_WHAT YOU WILL DO_.
From the data below, copy each line that includes the word "Record".

....

(* ===== verification/DoioPosix.v ===== *)
(** * The system on which doio is verified

    What POSIX says of the calls that testcases/kernel/fs/doio/doio.c makes, for regular
    files that exist: a view of the state (files, open files, memory, mappings, input, the
    log), and for each call how it answers and changes the view.  Only what doio relies on
    is said; descriptors, addresses and what fresh memory holds are up to the system.  A
    system may be [faulty]: then what a write leaves in the file is arbitrary, which is what
    doio is there to detect.  At the end a system of this kind is given. *)

From S2P Require Import Prelude CInt CMem CString OpenFlags WriteLog CProg Doio.
Local Open Scope Z_scope.

(** ** The view *)

Record ofile : Type := OFile { of_path : cstr; of_flags : Z; of_pos : Z }.
(** A mapping of a file from its start on. *)
Record vmap : Type := VMap { vm_path : cstr; vm_len : Z; vm_write : bool }.

Record view : Type := View {
  v_files : gmap cstr cstr; v_fds : gmap Z ofile; v_heap : gmap Z cstr; v_maps : gmap Z vmap;
  v_in : list cstr; v_log : option (list Z); v_pid : Z; v_host : cstr }.

Definition set_files (x : gmap cstr cstr) (v : view) : view := View x (v_fds v) (v_heap v) (v_maps v) (v_in v) (v_log v) (v_pid v) (v_host v).
Definition set_fds (x : gmap Z ofile) (v : view) : view := View (v_files v) x (v_heap v) (v_maps v) (v_in v) (v_log v) (v_pid v) (v_host v).
Definition set_heap (x : gmap Z cstr) (v : view) : view := View (v_files v) (v_fds v) x (v_maps v) (v_in v) (v_log v) (v_pid v) (v_host v).
Definition set_maps (x : gmap Z vmap) (v : view) : view := View (v_files v) (v_fds v) (v_heap v) x (v_in v) (v_log v) (v_pid v) (v_host v).
Definition set_in (x : list cstr) (v : view) : view := View (v_files v) (v_fds v) (v_heap v) (v_maps v) x (v_log v) (v_pid v) (v_host v).
Definition set_log (x : option (list Z)) (v : view) : view := View (v_files v) (v_fds v) (v_heap v) (v_maps v) (v_in v) x (v_pid v) (v_host v).

(** ** The calls *)

(** Flags that neither create nor change a file. *)
Definition plain (flags : Z) : bool := Z.land flags (Z.lor (Z.lor O_CREAT O_EXCL) (Z.lor O_TRUNC O_APPEND)) =? 0.
Definition can_read (flags : Z) : bool := bool_decide (Z.land flags 3 ∈ [O_RDONLY; O_RDWR]).
Definition can_write (flags : Z) : bool := bool_decide (Z.land flags 3 ∈ [O_WRONLY; O_RDWR]).

(** The [n] bytes at [a] lie in the block at [b]. *)
Definition in_block (v : view) (b : Z) (blk : cstr) (a n : Z) : Prop :=
  v_heap v !! b = Some blk ∧ b ≤ a ∧ 0 ≤ n ∧ a + n ≤ b + zlength blk.
(** They lie in the mapping at [b] of a file with this contents. *)
Definition in_map (v : view) (b : Z) (m : vmap) (data : cstr) (a n : Z) : Prop :=
  v_maps v !! b = Some m ∧ v_files v !! vm_path m = Some data ∧ b ≤ a ∧ 0 ≤ n ∧ a + n ≤ b + vm_len m ∧ vm_len m ≤ zlength data.

(** An open file and its contents. *)
Definition opened (v : view) (fd : Z) (o : ofile) (data : cstr) : Prop :=
  v_fds v !! fd = Some o ∧ v_files v !! of_path o = Some data.

Section spec.
Context (faulty : bool) (limit : nat).

(** What a write of [d] at [off] makes of the contents. *)
Definition written_as (data : cstr) (off : Z) (d data' : cstr) : Prop :=
  length data' = length data ∧ (faulty = false → data' = store data off d).

Definition open_spec (path : cstr) (flags : Z) (v : view) (r : Z + Z) (v' : view) : Prop :=
  is_Some (v_files v !! path) → plain flags = true →
  (r = inl EMFILE ∧ v' = v ∧ (limit ≤ size (v_fds v))%nat) ∨
  (∃ fd, 0 ≤ fd ∧ v_fds v !! fd = None ∧ r = inr fd ∧ v' = set_fds (<[fd := OFile path flags 0]> (v_fds v)) v) ∧ (size (v_fds v) < limit)%nat.

Definition read_spec (fd a n : Z) (v : view) (r : Z + Z) (v' : view) : Prop :=
  ∀ o data b blk, opened v fd o data → can_read (of_flags o) = true → in_block v b blk a n →
    0 ≤ of_pos o → of_pos o + n ≤ zlength data →
    r = inr n ∧
    v' = set_fds (<[fd := OFile (of_path o) (of_flags o) (of_pos o + n)]> (v_fds v))
           (set_heap (<[b := store blk (a - b) (slice data (of_pos o) n)]> (v_heap v)) v).

Definition write_spec (fd a n : Z) (v : view) (r : Z + Z) (v' : view) : Prop :=
  ∀ o data b blk, opened v fd o data → can_write (of_flags o) = true → in_block v b blk a n →
    0 ≤ of_pos o → of_pos o + n ≤ zlength data →
    r = inr n ∧ ∃ data', written_as data (of_pos o) (slice blk (a - b) n) data' ∧
      v' = set_fds (<[fd := OFile (of_path o) (of_flags o) (of_pos o + n)]> (v_fds v))
             (set_files (<[of_path o := data']> (v_files v)) v).

Definition mmap_spec (len prot flags fd : Z) (v : view) (r : Z + Z) (v' : view) : Prop :=
  let w := negb (Z.land prot PROT_WRITE =? 0) in
  ∀ o data, opened v fd o data → can_read (of_flags o) = true → (w = true → can_write (of_flags o) = true) →
    flags = MAP_SHARED → len = zlength data → 0 < len →
    ∃ a, 0 < a ∧ v_maps v !! a = None ∧ r = inr a ∧ v' = set_maps (<[a := VMap (of_path o) len w]> (v_maps v)) v.

Definition peek_spec (a n : Z) (v : view) (r : access cstr) (v' : view) : Prop :=
  v' = v ∧
  (∀ b blk, in_block v b blk a n → r = Done (slice blk (a - b) n)) ∧
  (∀ b m data, in_map v b m data a n → r = Done (slice data (a - b) n)).

Definition poke_spec (a : Z) (d : cstr) (v : view) (r : access unit) (v' : view) : Prop :=
  (∀ b blk, in_block v b blk a (zlength d) → r = Done () ∧ v' = set_heap (<[b := store blk (a - b) d]> (v_heap v)) v) ∧
  (∀ b m data, in_map v b m data a (zlength d) → vm_write m = true →
     r = Done () ∧ ∃ data', written_as data (a - b) d data' ∧ v' = set_files (<[vm_path m := data']> (v_files v)) v).

Definition malloc_spec (n : Z) (v : view) (r : option Z) (v' : view) : Prop :=
  0 < n < 2 ^ 31 → ∃ a blk, 0 < a ∧ v_heap v !! a = None ∧ zlength blk = n ∧ r = Some a ∧ v' = set_heap (<[a := blk]> (v_heap v)) v.

Definition arrays_ok (r : wlog_rec) : Prop :=
  zlength (w_host r) = 9 ∧ zlength (w_path r) = 129 ∧ zlength (w_pattern r) = 65 ∧
  Forall is_byte (w_host r) ∧ Forall is_byte (w_path r) ∧ Forall is_byte (w_pattern r).

Definition posix_spec {R} (c : call R) (v : view) : R → view → Prop :=
  match c in call R return R → view → Prop with
  | Getpid => λ r v', v' = v ∧ r = v_pid v
  | Getppid => λ r v', v' = v ∧ r ≠ 1
  | Gethostname _ => λ r v', v' = v ∧ r = v_host v
  | Open (Some path) flags _ => open_spec path flags v
  | Close fd => λ _ v', v' = set_fds (delete fd (v_fds v)) v
  | Lseek fd off => λ r v', ∀ o, v_fds v !! fd = Some o → 0 ≤ off →
      r = inr off ∧ v' = set_fds (<[fd := OFile (of_path o) (of_flags o) off]> (v_fds v)) v
  | Read fd a n | Readv fd a n => read_spec fd a n v
  | Write fd a n | Writev fd a n => write_spec fd a n v
  | SetLkw fd _ _ _ => λ r v', v' = v ∧ (is_Some (v_fds v !! fd) → r = inr ())
  | Fsync fd | Fdatasync fd => λ r v', v' = v ∧ (is_Some (v_fds v !! fd) → r = inr ())
  | Fstat fd => λ r v', v' = v ∧ ∀ o data, opened v fd o data → r = inr (zlength data)
  | Mmap len prot flags fd => mmap_spec len prot flags fd v
  | Munmap a len => λ _ v', ∀ m, v_maps v !! a = Some m → vm_len m = len → v' = set_maps (delete a (v_maps v)) v
  | Msync _ _ => λ _ v', v' = v
  | Malloc n => malloc_spec n v
  | Free a => λ _ v', is_Some (v_heap v !! a) → v' = set_heap (delete a (v_heap v)) v
  | More _ => λ r v', v' = v ∧ r = true
  | Peek a n => peek_spec a n v
  | Poke a d => poke_spec a d v
  | Lrand48 => λ r v', v' = v ∧ 0 ≤ r < 2 ^ 31
  | ReadIn _ n => λ r v',
      match v_in v with
      | [] => r = inr [] ∧ v' = v
      | d :: rest => zlength d = n → r = inr d ∧ v' = set_in rest v
      end
  | Stack => λ r v', v' = v ∧ arrays_ok r
  | LogState => λ r v', v' = v ∧ ∃ wbuf, length wbuf = 452%nat ∧ Forall is_byte wbuf ∧ r = (env_ok, wbuf, v_log v)
  | LogSet f => λ _ v', v' = set_log f v
  | Srand48 _ | Umask _ | Sigaction _ _ | Sigblock _ | Select _ _ | Sleep _ | Alarm _ | Sigsuspend | Say _ => λ _ v', v' = v
  | _ => λ _ _, True
  end.
End spec.

Class Posix (faulty : bool) (limit : nat) (Σ : Type) `{!System call Σ} := {
  view_of : Σ → view;
  valid : Σ → Prop;
  posix {R} (c : call R) k : valid k →
    valid (reply c k).2 ∧ posix_spec faulty limit c (view_of k) (reply c k).1 (view_of (reply c k).2) }.

(** ** A system *)

(** Blocks of memory and mappings have numbers; each has a part of the address space. *)
Definition region : Z := 2 ^ 40.

(** [y_lose] counts the writes until one is lost. *)
Record vsys : Type := VSys { y_view : view; y_next : Z; y_seed : Z; y_lose : option nat; y_said : list note }.

Definition set_view (v : view) (k : vsys) : vsys := VSys v (y_next k) (y_seed k) (y_lose k) (y_said k).
Definition used (k : vsys) : vsys := VSys (y_view k) (y_next k + 1) (y_seed k) (y_lose k) (y_said k).

Definition EBADF : Z := 9.
Definition EINVAL : Z := 22.
Definition ENOMEM : Z := 12.
Definition ENOENT : Z := 2.

(** The block or the mapping that an address lies in, with its bytes; a mapping with the
    file that it shows. *)
Definition segment (v : view) (a : Z) : option (Z * cstr * option vmap) :=
  let b := a / region * region in
  match v_heap v !! b with
  | Some blk => Some (b, blk, None)
  | None =>
      m ← v_maps v !! b; data ← v_files v !! vm_path m;
      Some (b, take (Z.to_nat (vm_len m)) data, Some m)
  end.

(** What the next write leaves in a file. *)
Definition file_write (k : vsys) (p : cstr) (off : Z) (d : cstr) : vsys :=
  let v := y_view k in
  match v_files v !! p with
  | None => k
  | Some data =>
      match y_lose k with
      | Some O => VSys v (y_next k) (y_seed k) None (y_said k)
      | l => VSys (set_files (<[p := store data off d]> (v_files v)) v) (y_next k) (y_seed k) (pred <$> l) (y_said k)
      end
  end.

Definition sys_peek (k : vsys) (a n : Z) : access cstr :=
  match segment (y_view k) a with
  | Some (b, d, _) => if (0 <=? n) && (a - b + n <=? zlength d) then Done (slice d (a - b) n) else Segv
  | None => Segv
  end.

Definition sys_poke (k : vsys) (a : Z) (d : cstr) : access unit * vsys :=
  let v := y_view k in
  match segment v a with
  | Some (b, x, m) =>
      if a - b + zlength d <=? zlength x then
        match m with
        | None => (Done (), set_view (set_heap (<[b := store x (a - b) d]> (v_heap v)) v) k)
        | Some m => if vm_write m then (Done (), file_write k (vm_path m) (a - b) d) else (Segv, k)
        end
      else (Segv, k)
  | None => (Segv, k)
  end.

Definition seek_to (k : vsys) (fd pos : Z) : vsys :=
  let v := y_view k in
  match v_fds v !! fd with
  | Some o => set_view (set_fds (<[fd := OFile (of_path o) (of_flags o) pos]> (v_fds v)) v) k
  | None => k
  end.

Definition sys_open (limit : nat) (k : vsys) (path : option cstr) (flags : Z) : (Z + Z) * vsys :=
  let v := y_view k in
  match path with
  | Some p =>
      if bool_decide (is_Some (v_files v !! p)) && plain flags then
        if (size (v_fds v) <? limit)%nat then
          (inr (y_next k), used (set_view (set_fds (<[y_next k := OFile p flags 0]> (v_fds v)) v) k))
        else (inl EMFILE, k)
      else (inl ENOENT, k)
  | None => (inl EINVAL, k)
  end.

....

_YOUR RESPONSE_.
Record ofile : Type := OFile { of_path : cstr; of_flags : Z; of_pos : Z }.
Record vmap : Type := VMap { vm_path : cstr; vm_len : Z; vm_write : bool }.
Record view : Type := View {
Record vsys : Type := VSys { y_view : view; y_next : Z; y_seed : Z; y_lose : option nat; y_said : list note }.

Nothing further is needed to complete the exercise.